Back in the day, he served as a Republican committee chairman of his county. He would be appalled to know what the party of Eisenhower has become. How could people in public office be so transparently self-serving and abhorrent, and how can so many voters sanction it? I was 8 years-old when Richard Nixon resigned, and we watched the speech together in his living room. I remember him saying, “Watch this. This is history.” I was just a kid, of course, but the significance was impressed upon me, and as I matured, I noticed that whenever my grandfather had anything to say about politicians, it was generally with an air of disgust.
50 years on, Watergate wouldn’t have even been a blip. It’s nauseating to consider that all the sacrifices made by my grandfather and his contemporaries, and all the other American soldiers down the generations, may have bought us but a few decades. Is America really going to be driven into the ground by greed and grievance?
Holidays like Veterans’ Day, Memorial Day, and Armed Forces Day are so important. Not so one can go through the motions of raising a flag, or to fly one off the back of a truck, but to prompt one to step outside oneself and take a moment to reflect and to honor those who put themselves on the line for the preservation of the higher ideals of the United States of America.

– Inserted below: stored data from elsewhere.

(** * Payment metering engine (core/meterer/meterer.go)

    A shallow embedding of the meterer of the dispersal service: pricing,
    period arithmetic, the reservation path with its overflow carry, the
    on-demand path with its ledger invariant and compensating delete, and the
    coordinator [MeterRequest].

    Conventions.
    - Go's [uint64] and [int64] values are integers of [Z]; every place where
      Go wraps modulo [2^64] is written out with [wrap64].
    - [*big.Int] values are unbounded integers of [Z].
    - A Go [error] is a value of [error]; [fmt.Errorf("...: %w", e)] is
      [Wrapf].
    - The off-chain store is the interface [OffchainStore]; the engine runs in
      a state-and-error monad over a [World] that holds the store and the log
      of the calls the engine made with a context. *)

From Stdlib Require Import ZArith Lia Bool List String.
From Stdlib Require Import Floats.SpecFloat.
From stdpp Require Import base gmap strings.

Local Open Scope string_scope.
Local Open Scope Z_scope.

(** ** Machine integers *)

Module U64.

Definition modulus : Z := 2 ^ 64.

(** [math.MaxUint64]. *)
Definition MaxUint64 : Z := modulus - 1.

(** Reduction of an integer to its [uint64] representative: the result of
    every [uint64] operation and of the conversion [uint64(x)]. *)
Definition wrap64 (z : Z) : Z := z mod modulus.

(** The conversion [int64(x)] of a [uint64]: two's complement. *)
Definition to_int64 (z : Z) : Z :=
  let r := wrap64 z in
  if r <? 2 ^ 63 then r else r - modulus.

Definition in_u64 (z : Z) : Prop := 0 <= z < modulus.
Definition in_i64 (z : Z) : Prop := - 2 ^ 63 <= z < 2 ^ 63.

End U64.
Export U64.

(** ** time.Duration.Seconds

    Go's [time] package computes
    [[
      func (d Duration) Seconds() float64 {
          sec := d / Second
          nsec := d % Second
          return float64(sec) + float64(nsec)/1e9
      }
    ]]
    in IEEE 754 binary64 with round-to-nearest-even.  The model uses the
    executable specification of binary64 of the standard library. *)

Module Float64.

Definition prec : Z := 53.
Definition emax : Z := 1024.

(** [float64(x)] for an integer [x]. *)
Definition of_Z (x : Z) : spec_float := binary_normalize prec emax x 0 false.

Definition add : spec_float -> spec_float -> spec_float := SFadd prec emax.
Definition div : spec_float -> spec_float -> spec_float := SFdiv prec emax.

(** [int64(f)] for a finite [f]: truncation toward zero. *)
Definition trunc (f : spec_float) : Z :=
  match f with
  | S754_finite s m e =>
      let mag := if 0 <=? e then Z.pos m * 2 ^ e else Z.pos m / 2 ^ (- e) in
      if s then - mag else mag
  | _ => 0
  end.

End Float64.

(** [time.Second] in nanoseconds. *)
Definition Second : Z := 1000000000.

(** [(d Duration).Seconds()]; Go's [/] and [%] on signed integers truncate
    toward zero. *)
Definition Seconds (d : Z) : spec_float :=
  let sec := Z.quot d Second in
  let nsec := Z.rem d Second in
  Float64.add (Float64.of_Z sec) (Float64.div (Float64.of_Z nsec) (Float64.of_Z Second)).

(** ** PeriodArithmetic *)

(** [GetReservationPeriod(timestamp int64, binInterval uint64) uint64]. *)
Definition GetReservationPeriod (timestamp binInterval : Z) : Z :=
  if binInterval =? 0 then 0
  else wrap64 timestamp / binInterval.

(** [GetReservationPeriodByNanosecond(nanosecondTimestamp int64, binInterval uint64) uint64].
    [time.Duration(ns) * time.Nanosecond] is [ns] itself, [time.Nanosecond]
    being 1. *)
Definition GetReservationPeriodByNanosecond (nanosecondTimestamp binInterval : Z) : Z :=
  if nanosecondTimestamp <? 0 then 0
  else GetReservationPeriod (Float64.trunc (Seconds (nanosecondTimestamp * 1))) binInterval.

(** ** Errors and results *)

(** A Go [error]: [fmt.Errorf(format, args...)] without [%w] is [Errorf];
    [fmt.Errorf("format: %w", cause)] is [Wrapf]. *)
Inductive error : Type :=
| Errorf (format : string) (args : list Z)
| Wrapf (format : string) (cause : error).

Inductive result (A : Type) : Type :=
| Ok (a : A)
| Err (e : error).
Arguments Ok {A} a.
Arguments Err {A} e.

Definition is_ok {A} (r : result A) : bool :=
  match r with Ok _ => true | Err _ => false end.

(** ** Data model (package core)

    The declarations of [core.PaymentMetadata], [core.ReservedPayment] and
    [core.OnDemandPayment] are outside this package; the records keep the
    fields the meterer reads. *)

Module PaymentMetadata.
Record t : Type := mk {
  AccountID : string;          (* hex account identifier *)
  Timestamp : Z;               (* int64, nanoseconds *)
  CumulativePayment : Z        (* big.Int *)
}.
End PaymentMetadata.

My grandfather was the hero in a family of heart murmurs and flat feet. Of the younger generations, our veterans have all been in-laws (U.S. Army and U.S. Air Force). One suffers from severe PTSD. I remember in my early 20s the creeping dread of the Gulf War, that it would spiral out of control and lead to a reinstatement of the draft. That kind of service isn’t in anybody’s plan. But people like my grandfather understood the necessity and did what they had to do.
Thank you for your service and your many sacrifices, Pap, wherever you are. And thank you, honorable men and women of the U.S. Armed Forces.